One could say lots of things about Werner Herzog's take on Nosferatu. One could, for example, say that it is more sexist than almost any other movie (the vampire can only be killed by a woman with a pure heart, or how it was: oh look at the true self-sacrifice of a beautiful woman!). The second thing to be said is that it is a brilliant film, one of Herzog's best, a stylistically marvellous show-off that needs no particular technical devices. Bruno Ganz, who is always good, plays Jonathan, the decent bourgeois man with a beutiful wife. He is sent on a business trip to the strange land of werewolves and old tales, in which Dracula resides. Kinski plays Dracula, and of course he adds both drama and strangeness to the role. You know the rest of the story. The only thing Herzog has added is his usual tirade about science and how we are misled by scientific thinking.
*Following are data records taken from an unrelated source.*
Record timers `{L : Layout} (m : mem) (q : list tmr) (idle : list Z) : Prop := {
  tq_list : dlist m sym_wait_queue (tm_addr <$> q);
  tq_idle t : t ∈ idle -> dlist m t [];
  tq_fields : Forall (fields_ok m) q;
  tq_sorted : StronglySorted tmr_le q;
  tq_seps : seps ((sym_wait_queue, NODE_SIZE) :: timer_rngs ((tm_addr <$> q) ++ idle));
  tq_addrs : Forall (addr_ok TIMER_SIZE) ((tm_addr <$> q) ++ idle) /\ addr_ok NODE_SIZE sym_wait_queue;
}.

(** ** Insertion *)

Lemma insert_tmr_perm x q : insert_tmr x q ≡ₚ x :: q.
Proof.
  induction q as [|y q IH]; simpl; [done|]. case_test; [done|].
  rewrite IH. apply Permutation_swap.
Qed.

Lemma insert_tmr_sorted x q : StronglySorted tmr_le q -> StronglySorted tmr_le (insert_tmr x q).
Proof.
  induction 1 as [|y q HS IH HF]; simpl; [repeat constructor|].
  case_test.
  - constructor; [by constructor|]. constructor; [unfold tmr_le; lia|].
    eapply Forall_impl; [exact HF|]. unfold tmr_le. simpl. lia.
  - constructor; [done|]. rewrite insert_tmr_perm. constructor; [|done]. unfold tmr_le. lia.
Qed.

(** Where [timer_wait] finds the place. *)
Lemma insert_tmr_split x q m :
  timer_time m (tm_addr x) = tm_time x -> Forall (fields_ok m) q ->
  exists l1 l2, q = l1 ++ l2 /\ insert_tmr x q = l1 ++ x :: l2 /\
    first_entry 0 (fun entry => if timer_time m (tm_addr x) <? timer_time m entry
                                then Some (Some entry) else None) None (tm_addr <$> q)
    = tm_addr <$> head l2.
Proof.
  intros -> HF. induction HF as [|y q (Hy & _) HF IH]; simpl; [by exists [], []|].
  rewrite Z.sub_0_r, Hy. destruct (tm_time x <? tm_time y); [by exists [], (y :: q)|].
  destruct IH as (l1 & l2 & -> & E & E2). exists (y :: l1), l2. rewrite E.
  split_and!; [done..|exact E2].
Qed.

(** ** Disjointness *)

Lemma timer_rngs_elem ts t : t ∈ ts -> (t, TIMER_SIZE) ∈ timer_rngs ts.
Proof. intros Ht. apply list_elem_of_fmap. eauto. Qed.

Lemma fields_unch F m m' x :
  fields_ok m x -> unch F m m' -> (forall a, inrng (tm_addr x + 16) 24 a -> ~ F a) -> fields_ok m' x.
Proof.
  intros (H1 & H2 & H3) HU HF. unfold fields_ok, timer_time, timer_callback, timer_data in *.
  rewrite <-H1, <-H2, <-H3. split_and!; (eapply load_unch; [exact HU|]); intros a Ha; apply HF; rng.
Qed.

Section proofs.
Context `{L : Layout}.

(** The nodes of a list of timers touch neither the fields of a timer nor a
    timer outside the list. *)
Lemma nodes_fields ts xs t a :
  seps ((sym_wait_queue, NODE_SIZE) :: timer_rngs ts) -> (forall x, x ∈ xs -> x ∈ ts) -> t ∈ ts ->
  in_nodes (sym_wait_queue :: xs) a ->
  ~ inrng (t + 16) 24 a /\ (t ∉ xs -> ~ inrng t TIMER_SIZE a).
Proof.
  intros [HH HS] Hsub Ht (x & [->|Hx]%elem_of_cons & Ha).
  - rewrite Forall_forall in HH. specialize (HH _ (timer_rngs_elem ts t Ht)).
    unfold TIMER_SIZE, NODE_SIZE in *. split; [|intros _]; rng.
  - destruct (decide (x = t)) as [->|Hne].
    + unfold NODE_SIZE in *. split; [rng|done].
    + destruct (seps_elem _ (x, TIMER_SIZE) (t, TIMER_SIZE) HS) as [E|E];
        eauto using timer_rngs_elem; [congruence|].
      unfold TIMER_SIZE, NODE_SIZE in *. split; [|intros _]; rng.
Qed.

Lemma timers_nodes_ok ts :
  seps ((sym_wait_queue, NODE_SIZE) :: timer_rngs ts) ->
  Forall (addr_ok TIMER_SIZE) ts -> addr_ok NODE_SIZE sym_wait_queue ->
  nodes_ok (sym_wait_queue :: ts).
Proof.
  intros HS HF Hh. split.
  - eapply seps_mono; [|exact HS]. constructor; [unfold subrng; simpl; lia|].
    unfold node_rngs, timer_rngs. clear. induction ts; constructor; auto.
    unfold subrng, NODE_SIZE, TIMER_SIZE. simpl. lia.
  - constructor; [done|]. eapply Forall_impl; [exact HF|].
    unfold addr_ok, NODE_SIZE, TIMER_SIZE. lia.
Qed.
The film features countless striking scenes (even small ones, as a little girl coughing in a harbor filled with rats, people and a boat). The film is shamelessly pessimistic and the message is: evil will - pervade! The film is a mix of funny and sad. We see a doomed world, and even the Dracula figure itself lacks all marks of 'evil', he is more a tragic figure. On the other hand, Herzog's coy humor is expressed in many places, for example in the character of van Helsing, a scholarly doctor-cum-vampire hunter. Nosferatu, thankfully, has very little of the proneness for blood&guts of traditional horror movies; it opts for aesthetics and atmosphere more than sensation.